(Exercise aim) Match on the string "assert" in the entries below and return every matching line.

━━ Data records ━━

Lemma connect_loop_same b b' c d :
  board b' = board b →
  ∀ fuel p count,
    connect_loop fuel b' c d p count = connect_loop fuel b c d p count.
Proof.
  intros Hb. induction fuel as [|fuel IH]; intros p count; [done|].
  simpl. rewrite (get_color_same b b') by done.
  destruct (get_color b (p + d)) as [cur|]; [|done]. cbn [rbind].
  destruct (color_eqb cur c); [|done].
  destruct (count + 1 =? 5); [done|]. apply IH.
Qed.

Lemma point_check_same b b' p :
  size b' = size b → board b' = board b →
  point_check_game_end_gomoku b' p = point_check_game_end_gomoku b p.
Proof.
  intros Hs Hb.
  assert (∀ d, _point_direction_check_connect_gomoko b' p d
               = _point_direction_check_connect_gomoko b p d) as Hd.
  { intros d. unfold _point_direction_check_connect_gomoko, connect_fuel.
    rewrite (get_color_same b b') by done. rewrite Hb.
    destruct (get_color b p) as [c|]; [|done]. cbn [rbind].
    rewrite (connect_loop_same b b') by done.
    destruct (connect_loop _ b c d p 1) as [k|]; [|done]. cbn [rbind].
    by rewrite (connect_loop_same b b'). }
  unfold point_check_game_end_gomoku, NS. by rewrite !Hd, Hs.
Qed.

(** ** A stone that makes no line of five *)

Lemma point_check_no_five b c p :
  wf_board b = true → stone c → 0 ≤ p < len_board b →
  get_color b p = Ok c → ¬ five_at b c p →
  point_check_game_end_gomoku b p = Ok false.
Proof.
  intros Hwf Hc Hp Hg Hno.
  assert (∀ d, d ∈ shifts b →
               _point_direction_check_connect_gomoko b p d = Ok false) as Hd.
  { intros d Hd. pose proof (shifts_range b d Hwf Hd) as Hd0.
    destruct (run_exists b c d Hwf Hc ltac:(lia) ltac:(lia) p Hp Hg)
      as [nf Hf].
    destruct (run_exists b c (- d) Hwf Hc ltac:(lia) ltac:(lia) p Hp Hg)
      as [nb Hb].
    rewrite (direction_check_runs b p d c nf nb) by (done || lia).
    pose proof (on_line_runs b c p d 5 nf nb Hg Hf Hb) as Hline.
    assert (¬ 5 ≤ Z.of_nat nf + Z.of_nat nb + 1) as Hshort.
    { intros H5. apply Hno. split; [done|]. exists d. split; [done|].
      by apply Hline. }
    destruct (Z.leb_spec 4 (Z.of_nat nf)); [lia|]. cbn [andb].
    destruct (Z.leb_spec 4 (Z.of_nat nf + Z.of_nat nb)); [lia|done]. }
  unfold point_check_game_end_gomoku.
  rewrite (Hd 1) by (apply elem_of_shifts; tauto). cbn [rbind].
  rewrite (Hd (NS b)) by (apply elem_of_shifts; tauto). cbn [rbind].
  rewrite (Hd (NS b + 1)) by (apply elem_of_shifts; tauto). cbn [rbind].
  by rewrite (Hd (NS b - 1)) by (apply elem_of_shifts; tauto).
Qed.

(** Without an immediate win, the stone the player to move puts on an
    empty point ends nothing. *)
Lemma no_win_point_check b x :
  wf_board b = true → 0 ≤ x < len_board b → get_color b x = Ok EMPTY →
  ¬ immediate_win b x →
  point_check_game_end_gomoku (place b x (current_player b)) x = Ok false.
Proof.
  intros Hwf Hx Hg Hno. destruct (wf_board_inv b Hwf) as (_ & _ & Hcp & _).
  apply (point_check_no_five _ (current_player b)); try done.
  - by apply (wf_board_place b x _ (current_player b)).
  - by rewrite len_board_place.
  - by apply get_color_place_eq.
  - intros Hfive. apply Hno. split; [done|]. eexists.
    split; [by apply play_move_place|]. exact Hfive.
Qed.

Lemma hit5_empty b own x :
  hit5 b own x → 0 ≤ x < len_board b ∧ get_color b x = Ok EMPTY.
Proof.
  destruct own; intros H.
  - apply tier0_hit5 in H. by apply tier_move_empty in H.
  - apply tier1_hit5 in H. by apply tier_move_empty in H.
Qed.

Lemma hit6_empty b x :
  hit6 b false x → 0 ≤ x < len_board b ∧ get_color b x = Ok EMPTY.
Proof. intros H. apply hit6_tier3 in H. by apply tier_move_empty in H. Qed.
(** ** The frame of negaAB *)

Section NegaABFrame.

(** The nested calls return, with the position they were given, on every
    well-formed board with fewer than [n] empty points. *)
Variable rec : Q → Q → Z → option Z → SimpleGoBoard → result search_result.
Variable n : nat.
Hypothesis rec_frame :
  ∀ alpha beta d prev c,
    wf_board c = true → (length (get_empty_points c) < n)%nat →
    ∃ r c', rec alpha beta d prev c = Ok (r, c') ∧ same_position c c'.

━━━

(Solution for this exercise)
  assert (∀ d, _point_direction_check_connect_gomoko b' p d
  assert (∀ d, d ∈ shifts b →
    assert (¬ 5 ≤ Z.of_nat nf + Z.of_nat nb + 1) as Hshort.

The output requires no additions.